La politique c’est servir la vie de la cité mais surtout le servir ceux qui y demeurent. Là doit-être la préoccupation première de ceux qui désirent briguer un mandat électif. Il me semble que les citoyens sont en droit d’attendre de ceux qui désirent, d’un grand désir, les gouverner sagesse et responsabilité. Cependant, cela exige aussi de la part des citoyens un engagement de chaque jour au profit de leurs contemporains. Il serait hypocrite d’attendre tout de l’Etat et de ne pas commencer par agir concrètement au plus près de notre quotidien. Pour autant, il ne faut pas non plus se bercer d’illusion, notre action est limitée et malgré notre bonne volonté, notre dynamisme et notre compétence nous ne ressouderons pas, à nous seuls, tous les problèmes.

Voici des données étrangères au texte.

(** X22.  When the token fetch fails, the wallet calls stop there: [GetMe],
    [GetBalance] and [SendPayment] log the error and return it, and
    [DrainSharedWallet] returns it as well, with no HTTP request sent and no
    invoice made. *)
Theorem wallet_calls_stop_on_token_error
    (env : Env) (w w1 : World) (e : error) (invoice : string) :
  run env fetchUserToken w = Returns (Err e) w1 ->
  let w' := token_error_logged w1 e in
  let w'' := record w' (Log LError "Failed to fetch shared balance" (Some e)) in
  run env (GetMe env) w = Returns (Err e) w' /\
  run env (GetBalance env) w = Returns (Err e) w' /\
  run env (SendPayment env invoice) w = Returns (Some e) w' /\
  run env (DrainSharedWallet env) w = Returns (Some e) w'' /\
  http_requests (performed w (Returns (Some e) w'')) = [] /\
  invoices (performed w (Returns (Some e) w'')) = [].
Proof.
  intros Hfetch w' w''.
  assert (run env (GetBalance env) w = Returns (Err e) w') as Hbalance.
  { unfold GetBalance. rewrite run_bind, Hfetch. reflexivity. }
  split; [unfold GetMe; rewrite run_bind, Hfetch; reflexivity |].
  split; [exact Hbalance |].
  split; [unfold SendPayment; rewrite run_bind, Hfetch; reflexivity |].
  split; [unfold DrainSharedWallet; rewrite run_bind, Hbalance; reflexivity |].
  destruct (fetchUserToken_quiet env w) as (tr & Htr & Hhttp & Hinv).
  rewrite Hfetch in Htr. cbn [final_world] in Htr.
  rewrite (performed_app w _
             (anyE (Log LError "Failed to fetch shared balance" (Some e))
              :: anyE (Log LError "Failed to fetch user token" (Some e)) :: tr))
    by (cbn [final_world trace app]; unfold w'', w', token_error_logged;
        cbn [trace record]; rewrite Htr; reflexivity).
  cbn [http_requests invoices omap list_omap http_of invoice_of].
  fold (http_requests tr). fold (invoices tr). rewrite Hhttp, Hinv. split; reflexivity.
Qed.

(** X22 on a store whose access token cannot be read. *)
Lemma wallet_calls_stop_on_token_error_witness :
  let w' := token_error_logged broken_fetched broken_error in
  let w'' := record w' (Log LError "Failed to fetch shared balance" (Some broken_error)) in
  run relay_env (GetMe relay_env) broken_world = Returns (Err broken_error) w' /\
  run relay_env (GetBalance relay_env) broken_world = Returns (Err broken_error) w' /\
  run relay_env (SendPayment relay_env "lnbc1") broken_world = Returns (Some broken_error) w' /\
  run relay_env (DrainSharedWallet relay_env) broken_world = Returns (Some broken_error) w'' /\
  http_requests (performed broken_world (Returns (Some broken_error) w'')) = [] /\
  invoices (performed broken_world (Returns (Some broken_error) w'')) = [].
Proof.
  apply (wallet_calls_stop_on_token_error relay_env broken_world broken_fetched
           broken_error "lnbc1").
  vm_compute. reflexivity.
Defined.

(** X23.  Without a session the wallet calls are not held back: while the
    store holds no complete session, [GetBalance] and [SendPayment] still
    send their request, with a nil token, and it is their only request. *)
Theorem wallet_calls_without_session (env : Env) (w : World) (invoice : string) :
  tokenMutex w = false -> no_session (cfg w) ->
  (forall method url, http_NewRequest env method url = None) ->
  http_requests (performed w (run env (GetBalance env) w))
  = [(None, None, balance_request env)] /\
  http_requests (performed w (run env (SendPayment env invoice) w))
  = [(None, None, pay_request env invoice)].
Proof.
  intros Hfree Hnone Hnew.
  destruct (fetchUserToken_incomplete env w Hfree Hnone) as (w1 & Hfetch & _).
  destruct (fetchUserToken_quiet env w) as (tr & Htr & Hhttp & _).
  rewrite Hfetch in Htr. cbn [final_world] in Htr.
  assert (forall A (o : Outcome A) logs req,
            trace (final_world o)
            = (logs ++ anyE (Ext (HttpDo None None req)) :: trace w1)%list ->
            http_requests logs = [] ->
            http_requests (performed w o) = [(None, None, req)]) as Hend.
  { intros A o logs req Ho Hlogs.
    rewrite (performed_app w o (logs ++ anyE (Ext (HttpDo None None req)) :: tr))
      by (rewrite Ho, Htr, <- app_assoc; reflexivity).
    rewrite http_requests_app, Hlogs. cbn [app http_requests omap list_omap http_of].
    fold (http_requests tr). rewrite Hhttp. reflexivity. }
  split.
  - unfold GetBalance, NewRequest. rewrite run_bind, Hfetch, Hnew. prog_simpl.
    change (setDefaultRequestHeaders env _) with (balance_request env).
    destruct (answer env (trace w1) _ (HttpDo None None (balance_request env))) as [res | e].
    + destruct (decodeBody (json_AlbyBalance env) res) as [b | e]; prog_simpl;
        eapply (Hend _ _ [_]); reflexivity.
    + prog_simpl. eapply (Hend _ _ [_]); reflexivity.
  - unfold SendPayment, NewRequest. rewrite run_bind, Hfetch, Hnew. prog_simpl.
    change (setDefaultRequestHeaders env _) with (pay_request env invoice).
    destruct (answer env (trace w1) _ (HttpDo None None (pay_request env invoice)))
      as [res | e].
    + destruct (300 <=? StatusCode res).
      * destruct (decodeBody (json_ErrorResponse env) res) as [p | e]; prog_simpl;
          eapply (Hend _ _ [_]); reflexivity.
      * destruct (decodeBody (json_PayResponse env) res) as [p | e]; prog_simpl;
          eapply (Hend _ _ [_]); reflexivity.
    + prog_simpl. eapply (Hend _ _ [_]); reflexivity.
Qed.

Il me semble qu’il faut une action conjointe des politiques et des citoyens pour que cela bouge. C’est là que la prise en compte de l’Être humain me paraît essentielle car cela revient à saisir que les solutions ou tout du moins les ébauches de solutions sont le fruit d’efforts et de concertations partagés. C’est s’enrichir des expériences mutuelles, par une écoute attentive, de ces retours d’expérience. La concertation me paraît préférable au référendum nouvellement promue comme outil de gouvernement…. Pour cela, il est impératif de choisir comme axe de travail la rencontre, accepter de quitter ses tours d’ivoire pour entendre et écouter ce que les personnes au plus près ont à dire. S’entourer d’experts, d’intellectuels de tous bords et de tous poils, de prestigieux consultants et autres sondeurs est une bonne chose mais recueillir le sentiment les besoins, les réactions, même immédiatement épidermiques, peut être utile pour prendre les bonnes mesures.

 L’autre, son expérience, ce qu’il vit, ce qu’il dit, ce qui fait sa densité humaine et une vraie valeur. Elle est inestimable, non cotable en bourse et cela est une bonne nouvelle. C’est aussi une manière concrète de faire vivre la fraternité qui, elle, est réellement une valeur républicaine.